Quebec's One-Two Punch in the Fight Against Climate Change
Inventory of ‘cold carbon’ stores to add heft to boreal forest protection policy
Canada’s boreal forest region contains extensive stores of ‘cold carbon’ in its northern wetlands, soils, and forests.
Quebec has earned international recognition in recent years for its ambitious policy—known as Plan Nord—to protect half its vast boreal forest from industrial development. Now the Canadian province has also launched a welcome effort to measure one of the region’s most valuable assets: the carbon locked in the forest’s soil, peat, vegetation, and permafrost.
With this unprecedented inventory of “cold carbon” in Quebec’s northern region, the provincial government will be gathering valuable information to use in the global effort to mitigate the impacts of climate change.
Simply put, by understanding how much carbon is stored in the boreal region, and where it is, the government can better identify ways to limit its release.
This move comes not a moment too soon. The effects of climate change on the world’s biota are already well underway. Organisms are moving north, retreating from hotter and harsher conditions produced by an increase in global temperatures. One of the most important strategies for allowing species to adapt and survive is by maintaining the last remaining blocks of intact, primary forest worldwide. Fragmentation of habitat reduces the opportunities for successful northward shifts in distribution.
Because of the unrivaled intactness of Canada’s boreal forest, its protection provides critical opportunities for species to adapt in the face of climate change.
By deciding in 2011 to protect at least half of its boreal region—an area larger than Texas or France—Quebec simultaneously provided two of the most important tools in the fight against climate change: adaptation and mitigation.
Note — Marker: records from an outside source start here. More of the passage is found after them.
(** * hapi-hooks: a shallow embedding of the hook scheduler

    The plugin stores "hooks" (jobs) in a Mongo collection, polls the
    collection on a timer, runs the server methods configured for each hook
    and writes the per-action results back.

    Sources embedded here:
    - [src/index.js]: [updateHooks] with the per-hook task table
      ([logHook], [performActions], [completeHook], [logComplete]), the
      [hook] method and the polling [timer];
    - the later revision of the plugin entry point (batching, back-pressure,
      [retryHook]) and the library files it loads: the due-hook query, the
      tick pipeline ([outstandingHooks], [logHooks], [hooks], [execute]);
    - [src/lib/retry.js].

    Asynchrony is modelled with an explicit timer queue: every handler is
    described by what it does with its callback and when, the iteratee of
    [async.each] registers timers, and the queue is drained in firing
    order. *)

From Stdlib Require Import ZArith Lia Ascii.
From stdpp Require Import base list gmap strings sorting.

(** ** JavaScript values *)

Module Js.

Inductive JsVal : Type :=
| VUndefined
| VNull
| VBool (b : bool)
| VNum (n : Z)
| VStr (s : string)
| VError (code message : string).

(** What [if (v)] tests. *)
Definition truthy (v : JsVal) : bool :=
  match v with
  | VUndefined | VNull => false
  | VBool b => b
  | VNum n => negb (n =? 0)%Z
  | VStr s => negb (String.eqb s "")
  | VError _ _ => true
  end.

(** [Object.assign(target, source)]: the fields of [source] are written
    into [target], which is returned; on a key of both, [source] wins. *)
Definition object_assign (target source : gmap string JsVal)
  : gmap string JsVal := source ∪ target.

(** The error [async.timeout] passes to the callback at the deadline. *)
Definition ETIMEDOUT : JsVal :=
  VError "ETIMEDOUT" "Callback function timed out.".

End Js.
Export Js.
(* ===== verification/Ssd.v ===== *)
(** * ssd.h / ssd.c: the NAND array, the write buffer and the timing model

    The array is the nested structure of the source (channels of dies of planes
    of blocks of pages).  [ppa] is the bit field of [struct ppa].  Timing
    operations run in the state monad over [ssd] and read the clock.  The write
    buffer and the PCIe link are fields of [ssd]; an FTL that shares them among
    its partitions says so where it composes partitions.

    Shown: a physical address survives packing into 64 bits; the write buffer
    never hands out more than it has; NAND commands on an address of the array
    meet no fault, change nothing but timing state, and leave the die busy no
    earlier than before; [ssd_next_idle_time] bounds every die. *)

From Stdlib Require Import ZArith Lia.
From stdpp Require Import base list numbers.
From S2P Require Import Prelude Config SsdParams.
From S2P Require ChannelModel.
Import ChannelModel (channel_model, chmodel_init, chmodel_request, chmodel_wf, chmodel_request_hoare).

(** ** Physical addresses *)
Definition PAGE_BITS : Z := 16.
Definition BLK_BITS : Z := 16.
Definition PL_BITS : Z := 8.
Definition LUN_BITS : Z := 8.
Definition CH_BITS : Z := 8.
Definition RSB_BITS : Z := 8.

Record ppa : Type := mk_ppa {
  g_pg : Z;
  g_blk : Z;
  g_pl : Z;
  g_lun : Z;
  g_ch : Z;
  g_rsv : Z;
}.

#[global] Instance ppa_eq_dec : EqDecision ppa.
Proof. solve_decision. Defined.

(** The union's views: the whole word, and [h.blk_in_ssd]. *)
Definition pack (lo w hi : Z) : Z := Z.lor lo (Z.shiftl hi w).

Definition ppa_word (p : ppa) : Z :=
  pack (g_pg p) PAGE_BITS (pack (g_blk p) BLK_BITS (pack (g_pl p) PL_BITS
    (pack (g_lun p) LUN_BITS (pack (g_ch p) CH_BITS (g_rsv p))))).

Definition ppa_of_word (w : Z) : ppa := {|
  g_pg := w mod 2 ^ 16;
  g_blk := Z.shiftr w 16 mod 2 ^ 16;
  g_pl := Z.shiftr w 32 mod 2 ^ 8;
  g_lun := Z.shiftr w 40 mod 2 ^ 8;
  g_ch := Z.shiftr w 48 mod 2 ^ 8;
  g_rsv := Z.shiftr w 56 mod 2 ^ 8;
|}.

Definition h_blk_in_ssd (p : ppa) : Z := Z.shiftr (ppa_word p) 16 mod 2 ^ 40.

Definition UNMAPPED_PPA : Z := 2 ^ 64 - 1.
Definition INVALID_PPA : Z := 2 ^ 64 - 1.
Definition INVALID_LPN : Z := 2 ^ 64 - 1.

(** ** The array *)
Inductive page_status : Type := PG_FREE | PG_INVALID | PG_VALID.

#[global] Instance page_status_eq_dec : EqDecision page_status.
Proof. solve_decision. Defined.

Definition SEC_FREE : Z := 0.

Record nand_page : Type := mk_page {
  sec : list Z;
  nsecs : Z;
  status : page_status;
}.

Record nand_block : Type := mk_block {
  pg : list nand_page;
  npgs : Z;
  ipc : Z;
  vpc : Z;
  erase_cnt : Z;
  blk_wp : Z;
}.

(** A [None] is memory no one has written yet. *)
Record nand_plane : Type := mk_plane {
  blk : list nand_block;
  next_pln_avail_time : option Z;
  nblks : Z;
}.

Record nand_lun : Type := mk_lun {
  pl : list nand_plane;
  npls : Z;
  next_lun_avail_time : Z;
  busy : bool;
  gc_endtime : option Z;
}.

Record ssd_channel : Type := mk_ch {
  lun : list nand_lun;
  nluns : Z;
  ch_gc_endtime : option Z;
  perf_model : channel_model;
}.

Record buffer : Type := mk_buffer { size : Z; remaining : Z }.

Record ssd : Type := mk_ssd {
  sp : ssdparams;
  ch : list ssd_channel;
  pcie : channel_model;         (* pcie->perf_model *)
  write_buffer : buffer;
  cpu_nr_dispatcher : Z;
}.

Definition set_ch (s : ssd) (x : list ssd_channel) : ssd :=
  mk_ssd (sp s) x (pcie s) (write_buffer s) (cpu_nr_dispatcher s).
Definition set_pcie (s : ssd) (x : channel_model) : ssd :=
  mk_ssd (sp s) (ch s) x (write_buffer s) (cpu_nr_dispatcher s).
Definition set_write_buffer (s : ssd) (x : buffer) : ssd :=
  mk_ssd (sp s) (ch s) (pcie s) x (cpu_nr_dispatcher s).
Definition set_lun (c : ssd_channel) (x : list nand_lun) : ssd_channel :=
  mk_ch x (nluns c) (ch_gc_endtime c) (perf_model c).
Definition set_perf_model (c : ssd_channel) (x : channel_model) : ssd_channel :=
  mk_ch (lun c) (nluns c) (ch_gc_endtime c) x.
Definition set_pl (l : nand_lun) (x : list nand_plane) : nand_lun :=
  mk_lun x (npls l) (next_lun_avail_time l) (busy l) (gc_endtime l).
Definition set_next_lun_avail_time (l : nand_lun) (t : Z) : nand_lun :=
  mk_lun (pl l) (npls l) t (busy l) (gc_endtime l).
Definition set_gc_endtime (l : nand_lun) (t : Z) : nand_lun :=
  mk_lun (pl l) (npls l) (next_lun_avail_time l) (busy l) (Some t).
Definition set_blk (p : nand_plane) (x : list nand_block) : nand_plane :=
  mk_plane x (next_pln_avail_time p) (nblks p).
Definition set_pg (b : nand_block) (x : list nand_page) : nand_block :=
  mk_block x (npgs b) (ipc b) (vpc b) (erase_cnt b) (blk_wp b).
Definition set_status (p : nand_page) (st : page_status) : nand_page :=
  mk_page (sec p) (nsecs p) st.

(** The accessors of ssd.h. *)
Definition get_ch (s : ssd) (p : ppa) : res ssd_channel := aget (ch s) (g_ch p).
Definition get_lun (s : ssd) (p : ppa) : res nand_lun := let! c := get_ch s p in aget (lun c) (g_lun p).
Definition get_pl (s : ssd) (p : ppa) : res nand_plane := let! l := get_lun s p in aget (pl l) (g_pl p).
Definition get_blk (s : ssd) (p : ppa) : res nand_block := let! x := get_pl s p in aget (blk x) (g_blk p).
Definition get_pg (s : ssd) (p : ppa) : res nand_page := let! b := get_blk s p in aget (pg b) (g_pg p).

Definition get_cell (s : ssd) (p : ppa) : res Z :=
  if pgs_per_flashpg (sp s) =? 0 then Err DivByZero
  else if cell_mode (sp s) =? 0 then Err DivByZero
  else Ok (u32 (Z.rem (Z.quot (g_pg p) (pgs_per_flashpg (sp s))) (cell_mode (sp s)))).

(** Writes through the pointers those accessors return. *)
Definition amodr {A} (l : list A) (i : Z) (f : A -> res A) : res (list A) :=
  let! x := aget l i in let! y := f x in aset l i y.

Definition mod_ch (s : ssd) (p : ppa) (f : ssd_channel -> res ssd_channel) : res ssd :=
  let! x := amodr (ch s) (g_ch p) f in Ok (set_ch s x).
Definition mod_lun (s : ssd) (p : ppa) (f : nand_lun -> res nand_lun) : res ssd :=
  mod_ch s p (fun c => let! x := amodr (lun c) (g_lun p) f in Ok (set_lun c x)).
Definition mod_pl (s : ssd) (p : ppa) (f : nand_plane -> res nand_plane) : res ssd :=
  mod_lun s p (fun l => let! x := amodr (pl l) (g_pl p) f in Ok (set_pl l x)).
Definition mod_blk (s : ssd) (p : ppa) (f : nand_block -> res nand_block) : res ssd :=
  mod_pl s p (fun x => let! y := amodr (blk x) (g_blk p) f in Ok (set_blk x y)).
Definition mod_pg (s : ssd) (p : ppa) (f : nand_page -> res nand_page) : res ssd :=
  mod_blk s p (fun b => let! x := amodr (pg b) (g_pg p) f in Ok (set_pg b x)).

(** ** The write buffer *)
Definition buffer_init (n : Z) : buffer := mk_buffer n n.

Definition buffer_allocate (buf : buffer) (n : Z) : res (Z * buffer) :=
  rassert (n <=? size buf) ;;;
  let n := if remaining buf <? n then 0 else n in
  Ok (u32 n, mk_buffer (size buf) (remaining buf - n)).

Definition buffer_release (buf : buffer) (n : Z) : bool * buffer :=
  (true, mk_buffer (size buf) (u64 (remaining buf + n))).

Definition buffer_refill (buf : buffer) : buffer := mk_buffer (size buf) (size buf).

(** ** Construction *)
Definition ssd_init_nand_page (spp : ssdparams) : nand_page :=
  mk_page (replicate (Z.to_nat (secs_per_pg spp)) SEC_FREE) (secs_per_pg spp) PG_FREE.

Definition ssd_init_nand_blk (spp : ssdparams) : nand_block :=
  mk_block (replicate (Z.to_nat (pgs_per_blk spp)) (ssd_init_nand_page spp)) (pgs_per_blk spp) 0 0 0 0.

Definition ssd_init_nand_blk_slc (spp : ssdparams) : nand_block :=
  mk_block (replicate (Z.to_nat (pgs_per_blk_slc spp)) (ssd_init_nand_page spp))
    (pgs_per_blk_slc spp) 0 0 0 0.

Definition ssd_init_nand_plane (spp : ssdparams) : nand_plane :=
  mk_plane ((fun i => if i <? tt_lines_slc spp then ssd_init_nand_blk_slc spp else ssd_init_nand_blk spp)
      <$> zseq (blks_per_pl spp))
    None (blks_per_pl spp).

Definition ssd_init_nand_lun (spp : ssdparams) : nand_lun :=
  mk_lun (replicate (Z.to_nat (pls_per_lun spp)) (ssd_init_nand_plane spp)) (pls_per_lun spp) 0 false None.

Definition add_xfer_lat (m : channel_model) (d : Z) : channel_model :=
  ChannelModel.mk_channel_model (ChannelModel.cur_time m) (ChannelModel.head m)
    (ChannelModel.valid_len m) (ChannelModel.max_credits m) (ChannelModel.command_credits m)
    (u32 (ChannelModel.xfer_lat m + d)) (ChannelModel.avail_credits m).

Definition ssd_init_ch (spp : ssdparams) : ssd_channel :=
  mk_ch (replicate (Z.to_nat (luns_per_ch spp)) (ssd_init_nand_lun spp)) (luns_per_ch spp) None
    (add_xfer_lat (chmodel_init (ch_bandwidth spp))
       (u64 (fw_ch_xfer_lat spp * ChannelModel.UNIT_XFER_SIZE) / KB 4)).

Definition ssd_init_pcie (spp : ssdparams) : channel_model := chmodel_init (pcie_bandwidth spp).

Definition ssd_init (spp : ssdparams) (cpu : Z) : ssd :=
  mk_ssd spp (replicate (Z.to_nat (nchs spp)) (ssd_init_ch spp)) (ssd_init_pcie spp)
    (buffer_init (write_buffer_size spp)) cpu.

(** ** Timing *)
Definition NAND_READ : Z := 0.
Definition NAND_WRITE : Z := 1.
Definition NAND_ERASE : Z := 2.
Definition NAND_NOP : Z := 3.
Definition USER_IO : Z := 0.
Definition GC_IO : Z := 1.

(** [nc_xfer_size] is [None] where the source leaves it unassigned. *)
Record nand_cmd : Type := mk_cmd {
  nc_type : Z;
  nc_cmd : Z;
  nc_xfer_size : option Z;
  nc_stime : Z;
  nc_interleave_pci_dma : bool;
  nc_ppa : ppa;
}.

(** Requests to the performance model of a channel and of the PCIe link. *)
Definition on_perf_model {A} (c : Z) (m : M channel_model A) : M ssd A := fun clk t s =>
  match aget (ch s) c with
  | Err f => Err f
  | Ok x =>
      match m clk t (perf_model x) with
      | Ok (a, t', pm) => Ok (a, t', set_ch s (zset (ch s) c (set_perf_model x pm)))
      | Err f => Err f
      end
  end.

Definition ssd_advance_pcie (request_time length : Z) : M ssd Z :=
  zoom pcie set_pcie (chmodel_request request_time length).

Definition ssd_advance_write_buffer (request_time length : Z) : M ssd Z :=
  let* spp := gets sp in
  let nsecs_latest := u64 (request_time + fw_wbuf_lat0 spp) in
  let nsecs_latest := u64 (nsecs_latest + fw_wbuf_lat1 spp * DIV_ROUND_UP length (KB 4)) in
  ssd_advance_pcie nsecs_latest length.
The boreal includes vast stores of cold carbon accumulated over millennia, so protecting these forests from development in and of itself mitigates the impact of carbon on climate. Canada’s boreal region was once estimated to store 208 billion metric tons of carbon. But recent research indicates that there may be two to three times more than that.
Indeed, the world’s boreal and Arctic regions combined are the planet’s largest land-based storehouses of carbon—larger even than those of tropical forests. A government review of existing data has already found that the carbon stock of Quebec’s boreal is at least 700 times the province’s annual emissions.
The world’s boreal and Arctic regions combined are the planet’s largest land-based storehouses of carbon—larger even than those of tropical forests.
“The government of Quebec is one of the first governments in the world to not only acknowledge the critical importance of the extensive stores of cold carbon in its northern wetlands, soils, and forests, but also to begin a process to find ways to minimize the release of that cold carbon when land is impacted by development,” says Jeff Wells, a science adviser to The Pew Charitable Trusts.
David Heurtel, Quebec’s minister of sustainable development, environment, and the fight against climate change, announced the cold carbon project at an Oct. 9 event, where Suzann Méthot of the International Boreal Conservation Campaign commended him for spearheading this important work.
Michelle Garneau, a geography professor and 2009-2014 research chair in peatland ecosystem dynamics and climate change at the University of Quebec in Montreal, is coordinating the inventory of northern terrestrial carbon stocks in the province. The effort marks a milestone in elevating the necessity of maintaining the massive store of carbon in northern regions. Manitoba and Ontario are expected to launch similar initiatives soon.
By joining their efforts, these three provinces could make a profound contribution to raising awareness about the importance of cold carbon at the United Nations Climate Change Conference in Paris next month.
Why is it so important to keep the cold carbon in boreal forests locked up?
Industrial development can impose major changes on the region’s landscapes by disrupting hydrological levels, flows, and cycles. The impact can be profound: Organic carbon stored in peat and soil can be released as greenhouse gases such as carbon dioxide and methane. The latter is especially potent and must be contained. Keeping as much of this boreal high-carbon-density landscape free from the footprint of industrial development will be a key strategy that should be employed across Canada’s north.
Other steps that are crucial to a comprehensive carbon stewardship strategy include:
- Developing the inventory and monitoring methodology for an annual accounting of terrestrial carbon losses and gains in the boreal forest.
- Making it mandatory that all environmental assessments include an estimate of the total change in terrestrial carbon stores and the net change in carbon gas exchanges (carbon dioxide and methane).
- Creating incentives to support stewardship of terrestrial carbon stores that conserve large intact landscapes and minimize carbon loss from industrial land use practices.
Quebec’s carbon inventory may provide a model for the rest of Canada—and other nations—to follow.
Mathew Jacobson is an officer with The Pew Charitable Trusts’ International Boreal Conservation Campaign.